→ About this task: Everything from the first line of the entries through the line containing "Both scripts consist" is to be retyped exactly, and nothing beyond it.
[[ Given information open ]]
(** * Frame-synchronised annotation correlation: a shallow embedding

    This development embeds the data-transformation core of
    [top_down_pose_tracking_input.py] and [vis_pose_tracking_result.py]
    and states the properties of the specification over that embedding.

    Both scripts consist of a single [main] function operating on values
    obtained from [json.load] and on the records produced by the pose
    stage.  The embedding therefore has three layers:

    - [Py]: the Python values the scripts manipulate, and the builtin
      operations they apply to them (subscripting, [in], [==], [+], [-],
      [round(_, 3)], [int], iteration), each returning either a value or
      the exception Python raises; the same for the entries of the
      float64 rows the pose stage returns, whose [-] and [round] are
      numpy's;
    - [Common], [TopDown] and [Vis]: the loops of the two [main]
      functions, with the function-local variables that survive from one
      iteration to the next ([this_person_cat_id], [frame_json_id],
      [dict_obj]) modelled as explicit optional bindings;
    - [FloatReal]: the real numbers binary64 floats denote, on which
      the statements about rounding are made;
    - the properties, by component.

    Video decoding, rendering and the pose model are outside the
    embedding: a video is the number of its frames, and the pose stage
    is a parameter of the frame loop. *)

From Stdlib Require Import ZArith List String Ascii Bool Lia.
From Stdlib Require Import Reals Lra.
From Stdlib Require Import Floats.
Import ListNotations.

(** ** Python values and builtins *)

Module Py.

Local Open Scope Z_scope.

(** The exceptions the modelled fragment can raise. *)
Inductive exn : Type :=
| KeyError
| IndexError
| TypeError
| ValueError
| OverflowError
| AttributeError
| UnboundLocalError.

Inductive result (A : Type) : Type :=
| Ok (a : A)
| Raise (e : exn).

Arguments Ok {A} a.
Arguments Raise {A} e.

Definition bind {A B : Type} (m : result A) (k : A -> result B) : result B :=
  match m with
  | Ok a => k a
  | Raise e => Raise e
  end.

Notation "x <- m ;; k" := (bind m (fun x => k))
  (at level 61, m at next level, right associativity).

(** Reading a local variable: an unbound one raises [UnboundLocalError]. *)
Definition read_local {A : Type} (x : option A) : result A :=
  match x with
  | Some a => Ok a
  | None => Raise UnboundLocalError
  end.

(** Values as [json.load] builds them.  A [dict] is kept as an
    association list in insertion order, which is the order Python
    iterates it in and [json.dump] writes it in; lookups take the first
    binding of a key. *)
#[warnings="-register-all"]
Inductive value : Type :=
| VNone
| VBool (b : bool)
| VInt (z : Z)
| VFloat (f : float)
| VStr (s : string)
| VList (l : list value)
| VDict (d : list (string * value)).

Definition dict : Type := list (string * value).

Fixpoint dict_get (k : string) (d : dict) : option value :=
  match d with
  | [] => None
  | (k', v) :: d' => if String.eqb k k' then Some v else dict_get k d'
  end.

Definition dict_mem (k : string) (d : dict) : bool :=
  match dict_get k d with Some _ => true | None => false end.

(** [d[k] = v]: an existing key keeps its position, a new key goes last. *)
Fixpoint dict_set (k : string) (v : value) (d : dict) : dict :=
  match d with
  | [] => [(k, v)]
  | (k', v') :: d' =>
      if String.eqb k k' then (k, v) :: d' else (k', v') :: dict_set k v d'
  end.

(** *** Numbers

    A JSON number is loaded as an [int] of unbounded size or as a
    [float], an IEEE 754 binary64; the latter is the kernel's primitive
    [float], whose operations compute as the hardware's do. *)

Definition Z_of_bool (b : bool) : Z := if b then 1 else 0.

(** The integer a finite float denotes, when it denotes one. *)
Definition float_integral (f : float) : option Z :=
  match Prim2SF f with
  | S754_zero _ => Some 0
  | S754_finite s m e =>
      let a :=
        if 0 <=? e then Some (Zpos m * 2 ^ e)
        else if (Zpos m mod 2 ^ (- e)) =? 0 then Some (Zpos m / 2 ^ (- e))
        else None in
      match a with
      | Some a => Some (if s then - a else a)
      | None => None
      end
  | _ => None
  end.

(** [float(z)]: the nearest double, ties to even; too large an integer
    raises [OverflowError]. *)
Definition float_of_Z (z : Z) : result float :=
  match binary_normalize prec emax z 0 false with
  | S754_infinity _ => Raise OverflowError
  | sf => Ok (SF2Prim sf)
  end.

Definition half_even_div (a b : Z) : Z :=
  let q := a / b in
  match (2 * (a mod b)) ?= b with
  | Lt => q
  | Gt => q + 1
  | Eq => if Z.even q then q else q + 1
  end.

(** [round(f, 3)] on a float: the exact value of [f] is rounded, ties to
    even, to a multiple of 1/1000, and the result is the double nearest
    to that decimal; zeros keep their sign, infinities and nan are
    returned unchanged. *)
Definition float_round3 (f : float) : float :=
  match Prim2SF f with
  | S754_finite s m e =>
      let n :=
        if 0 <=? e then Zpos m * 2 ^ e * 1000
        else half_even_div (Zpos m * 1000) (2 ^ (- e)) in
      match n with
      | Zpos p =>
          SF2Prim (SFdiv prec emax (S754_finite s p 0) (S754_finite false 1000 0))
      | _ => SF2Prim (S754_zero s)
      end
  | _ => f
  end.

(** [int(f)] on a float truncates toward zero. *)
Definition float_trunc (f : float) : result Z :=
  match Prim2SF f with
  | S754_zero _ => Ok 0
  | S754_finite s m e =>
      let a := if 0 <=? e then Zpos m * 2 ^ e else Zpos m / 2 ^ (- e) in
      Ok (if s then - a else a)
  | S754_infinity _ => Raise OverflowError
  | S754_nan => Raise ValueError
  end.

Inductive number : Type :=
| NInt (z : Z)
| NFloat (f : float).

(** [bool] is a subclass of [int]. *)
Definition as_number (v : value) : option number :=
  match v with
  | VBool b => Some (NInt (Z_of_bool b))
  | VInt z => Some (NInt z)
  | VFloat f => Some (NFloat f)
  | _ => None
  end.

Definition number_eq (a b : number) : bool :=
  match a, b with
  | NInt x, NInt y => x =? y
  | NFloat f, NFloat g => PrimFloat.eqb f g
  | NInt x, NFloat f | NFloat f, NInt x =>
      match float_integral f with
      | Some y => x =? y
      | None => false
      end
  end.

Definition number_arith (fz : Z -> Z -> Z) (ff : float -> float -> float)
    (a b : number) : result value :=
  match a, b with
  | NInt x, NInt y => Ok (VInt (fz x y))
  | NFloat f, NFloat g => Ok (VFloat (ff f g))
  | NInt x, NFloat g => f <- float_of_Z x ;; Ok (VFloat (ff f g))
  | NFloat f, NInt y => g <- float_of_Z y ;; Ok (VFloat (ff f g))
  end.

(** [a + b] *)
Definition py_add (a b : value) : result value :=
  match as_number a, as_number b with
  | Some x, Some y => number_arith Z.add PrimFloat.add x y
  | _, _ =>
      match a, b with
      | VStr s, VStr t => Ok (VStr (s ++ t)%string)
      | VList l, VList m => Ok (VList (l ++ m)%list)
      | _, _ => Raise TypeError
      end
  end.

(** [a - b] *)
Definition py_sub (a b : value) : result value :=
  match as_number a, as_number b with
  | Some x, Some y => number_arith Z.sub PrimFloat.sub x y
  | _, _ => Raise TypeError
  end.

(** [round(v, 3)]: an [int] (or [bool]) rounds to itself as an [int]. *)
Definition py_round3 (v : value) : result value :=
  match as_number v with
  | Some (NInt z) => Ok (VInt z)
  | Some (NFloat f) => Ok (VFloat (float_round3 f))
  | None => Raise TypeError
  end.

(** *** Entries of a float64 array

    The pose stage collects the boxes it is handed, each ending in the
    float score, in one [ndarray]; the [bbox] of a pose result is a row
    of it, so its entries are [numpy.float64] scalars.  Such a row is
    represented by the list of its entries; an entry written as a Python
    int stands for the float64 the array holds for it. *)

Definition np_float64 (v : value) : result float :=
  match as_number v with
  | Some (NFloat f) => Ok f
  | Some (NInt z) => float_of_Z z
  | None => Raise TypeError
  end.

(** [numpy.rint]: the nearest integer, ties to even; a zero result keeps
    the sign, infinities and nan are returned unchanged. *)
Definition float_rint (f : float) : float :=
  match Prim2SF f with
  | S754_finite s m e =>
      if 0 <=? e then f
      else
        let n := PrimFloat.of_uint63
                   (Uint63.of_Z (half_even_div (Zpos m) (2 ^ (- e)))) in
        if s then PrimFloat.opp n else n
  | _ => f
  end.

(** [round(a, 3)] on a [numpy.float64]: numpy multiplies by [1000.0],
    applies [rint] and divides by [1000.0], each step in binary64. *)
Definition float64_round3 (f : float) : float :=
  PrimFloat.div (float_rint (PrimFloat.mul f 1000)) 1000.

(** [a - b] on entries of a float64 array. *)
Definition np_sub (a b : value) : result value :=
  x <- np_float64 a ;;
  y <- np_float64 b ;;
  Ok (VFloat (PrimFloat.sub x y)).

(** [round(a, 3)] on a [numpy.float64]. *)
Definition np_round3 (v : value) : result value :=
  x <- np_float64 v ;;
  Ok (VFloat (float64_round3 x)).

(** *** Strings

    A [str] is kept as the bytes of its UTF-8 encoding: a character is a
    lead byte together with the continuation bytes that follow it. *)

Definition byte (c : ascii) : Z := Z.of_nat (nat_of_ascii c).

Definition is_continuation (c : ascii) : bool :=
  (128 <=? byte c) && (byte c <? 192).

(** The continuation bytes a string starts with, and the characters
    that follow them. *)
Fixpoint chars_from (s : string) : string * list string :=
  match s with
  | EmptyString => (EmptyString, [])
  | String c s' =>
      let (k, l) := chars_from s' in
      if is_continuation c then (String c k, l)
      else (EmptyString, String c k :: l)
  end.

(** The characters of a string, in order. *)
Definition chars (s : string) : list string :=
  match chars_from s with
  | (EmptyString, l) => l
  | (k, l) => k :: l
  end.

(** The code point a character encodes; [None] for bytes that encode
    none. *)
Definition code_point (ch : string) : option Z :=
  match ch with
  | String a EmptyString => if byte a <? 128 then Some (byte a) else None
  | String a (String b EmptyString) =>
      let cp := (byte a - 192) * 64 + (byte b - 128) in
      if (192 <=? byte a) && (byte a <? 224) && (128 <=? cp)
      then Some cp else None
  | String a (String b (String c EmptyString)) =>
      let cp := (byte a - 224) * 4096 + (byte b - 128) * 64 + (byte c - 128) in
      if (224 <=? byte a) && (byte a <? 240) && (2048 <=? cp)
      then Some cp else None
  | String a (String b (String c (String d EmptyString))) =>
      let cp := (byte a - 240) * 262144 + (byte b - 128) * 4096
                + (byte c - 128) * 64 + (byte d - 128) in
      if (240 <=? byte a) && (byte a <? 248) && (65536 <=? cp)
         && (cp <=? 1114111)
      then Some cp else None
  | _ => None
  end.
(** * PiRudderTach: serial link, frame parser, smoother and staleness policy

    A shallow embedding of [Display Screen Code/PiRudderTach.py]: the
    module-level globals become one record, the functions that mutate them
    become computations in a state-and-exception monad, and Python's
    numbers are modelled bit for bit (arbitrary-precision [int] as [Z],
    [float] as IEEE binary64 through Rocq's primitive floats). *)

From Stdlib Require Import ZArith QArith Qabs List String Ascii Bool Lia Lqa.
From Stdlib Require Import Floats.
From Stdlib Require Import DecimalString.
Import ListNotations.

Set Warnings "-inexact-float".
Local Open Scope Z_scope.

(** ** Exceptions and results *)

(** The subclasses of Python's [Exception] that the modelled code can meet. *)
Inductive exn : Type :=
| SerialException      (* pyserial: the device failed or disappeared *)
| OSError
| ValueError           (* int() / float() on a malformed literal *)
| OverflowError        (* an int too large for a float *)
| ZeroDivisionError.

Inductive result (A : Type) : Type :=
| Return (a : A)
| Raise (e : exn).
Arguments Return {A} a.
Arguments Raise {A} e.

Definition rbind {A B : Type} (r : result A) (k : A -> result B) : result B :=
  match r with
  | Return a => k a
  | Raise e => Raise e
  end.

(** ** Python numbers *)

Module PyNum.
(** What the close handler leaves, at a point where at most one thing is
    in flight. *)
Lemma close_schedules_one (n n1 : FmMap.Net) (i : nat) :
  single_flight n ->
  FmMap.step n (FmMap.SocketClose i) = Some n1 ->
  FmMap.timers n1 =
  [{| FmMap.set_at := FmMap.clock n; FmMap.delay := 1500 |}]
  /\ List.length (FmMap.sockets n1) = List.length (FmMap.sockets n)
  /\ FmMap.clock n1 = FmMap.clock n
  /\ not_before (FmMap.clock n + 1500) (List.length (FmMap.sockets n)) n1
  /\ (exists n3,
         FmMap.exec n1 [FmMap.Elapse 1500; FmMap.TimerFire 0 true] = Some n3
         /\ List.length (FmMap.sockets n3) =
            S (List.length (FmMap.sockets n))).
Proof.
  intros SF C. cbn in C.
  destruct (nth_error (FmMap.sockets n) i) as [s|] eqn:N; [|discriminate].
  assert (L : is_live s = true /\
              n1 = FmMap.onclose (FmMap.set_socket i FmMap.CLOSED n)).
  { destruct s; try discriminate; injection C as <-; auto. }
  destruct L as [L ->].
  pose proof (nth_error_live _ _ _ N L) as One.
  assert (T0 : FmMap.timers n = []).
  { unfold single_flight in SF.
    destruct (FmMap.timers n); [reflexivity | cbn in SF; lia]. }
  cbn. rewrite T0, set_nth_length.
  split; [reflexivity|]. split; [reflexivity|]. split; [reflexivity|].
  split.
  - unfold not_before, FmMap.RETRY_MS. cbn. rewrite T0, set_nth_length.
    repeat split; [|lia|auto].
    constructor; [unfold FmMap.due, FmMap.RETRY_MS; cbn; lia|constructor].
  - unfold FmMap.due, FmMap.RETRY_MS. cbn.
    rewrite Z.leb_refl. eexists. split; [reflexivity|].
    cbn. rewrite length_app, set_nth_length. cbn. lia.
Qed.

(** A connection that ends, either way, leaves what its close event
    leaves. *)
Lemma ending_is_a_close (n n1 : FmMap.Net) (e : Ending) :
  single_flight n ->
  FmMap.exec n (events_of e) = Some n1 ->
  exists m i,
    single_flight m
    /\ FmMap.step m (FmMap.SocketClose i) = Some n1
    /\ FmMap.clock m = FmMap.clock n
    /\ FmMap.sockets m = FmMap.sockets n.
Proof.
  intros SF E. destruct e as [i|i]; cbn [events_of FmMap.exec] in E.
  - exists n, i. destruct (FmMap.step n (FmMap.SocketClose i)) as [m|] eqn:S;
      [|discriminate].
    injection E as <-. auto.
  - destruct (FmMap.step n (FmMap.SocketError i)) as [m|] eqn:S1;
      [|discriminate].
    destruct (FmMap.step m (FmMap.SocketClose i)) as [m'|] eqn:S2;
      [|discriminate].
    injection E as <-. exists m, i.
    split; [eapply step_single_flight; eauto|]. split; [exact S2|].
    cbn in S1.
    destruct (nth_error (FmMap.sockets n) i) as [[]|]; try discriminate;
      injection S1 as <-; split; reflexivity.
Qed.
Context {knxip : KNXIP}.
Variable handler_code : Handler -> KNXIPFrame -> State -> list Action.

Lemma connection_made_sets_nothing_else (ts : list Transport) :
  forall f,
    set_from_outside (fold_left connection_made ts f) = set_from_outside f.
Proof.
  induction ts as [|t ts IH]; intros f; simpl; [reflexivity|].
  now rewrite IH.
Qed.

(** X13.  A factory as [__init__] builds it has no attribute [xknx], and
    [connection_made] sets none: so, however many connections were made,
    [error_received] and [connection_lost] log nothing and do nothing, for
    any error and for a connection lost with or without one. *)
Theorem factory_logs_no_error (own_ip : PyVal) (multicast : bool)
    (hook : option (list byte -> M unit)) (ts : list Transport)
    (exc : Exn) (lost : option Exn) :
  error_received
    (fold_left connection_made ts (UDPClientFactory_init own_ip multicast hook)) exc = [] /\
  connection_lost
    (fold_left connection_made ts (UDPClientFactory_init own_ip multicast hook)) lost = [].
Proof.
  unfold error_received, connection_lost, hasattr.
  rewrite connection_made_sets_nothing_else. simpl. split; reflexivity.
Qed.

(** X14.  The factory [connect] builds hands every datagram to the
    client's [data_received_callback] after having logged it with the raw
    socket logger: the outcome and the state are those of
    [data_received_callback], and its events follow the log record.  An
    empty datagram is logged and dropped.  Connections made do not change
    that.  A factory without a callback only logs. *)
Theorem factory_forwards_datagrams (fuel : nat) (c : UDPClient) (f : UDPClientFactory)
    (ts : list Transport) (data : list byte) (addr : PyVal) (s : State) :
  factory_of_connect handler_code fuel c = Ok f ->
  UDPClientFactory_datagram_received (fold_left connection_made ts f) data addr s =
    (outcome_of (data_received_callback handler_code fuel data s),
     state_of (data_received_callback handler_code fuel data s),
     raw_socket_logger_debug_Received addr data
     :: trace_of (data_received_callback handler_code fuel data s)) /\
  UDPClientFactory_datagram_received (fold_left connection_made ts f) data addr s =
    datagram_received handler_code fuel data addr s /\
  (data = [] ->
   UDPClientFactory_datagram_received (fold_left connection_made ts f) data addr s =
   (Ret tt, s, [raw_socket_logger_debug_Received addr data])) /\
  UDPClientFactory_datagram_received
    (UDPClientFactory_init (own_ip f) (factory_multicast f) None) data addr s =
  (Ret tt, s, [raw_socket_logger_debug_Received addr data]).
Proof.
  intros Hf. unfold factory_of_connect in Hf.
  destruct (py_getitem (local_addr c) 0) as [ip|e]; [|discriminate].
  injection Hf as <-.
  assert (Hhook : forall ts f0,
            factory_data_received_callback (fold_left connection_made ts f0) =
            factory_data_received_callback f0).
  { induction ts0 as [|t ts0 IH]; intros f0; simpl; [reflexivity|]. now rewrite IH. }
  unfold UDPClientFactory_datagram_received, datagram_received.
  rewrite Hhook. simpl.
  split; [|split; [reflexivity|split; [|reflexivity]]].
  - unfold bindM, emit. simpl.
    destruct (data_received_callback handler_code fuel data s) as [[o s1] t1].
    reflexivity.
  - intros ->. reflexivity.
Qed.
[[ Given information closed ]]
→ Answer to this problem:
(** * Frame-synchronised annotation correlation: a shallow embedding

    This development embeds the data-transformation core of
    [top_down_pose_tracking_input.py] and [vis_pose_tracking_result.py]
    and states the properties of the specification over that embedding.

    Both scripts consist of a single [main] function operating on values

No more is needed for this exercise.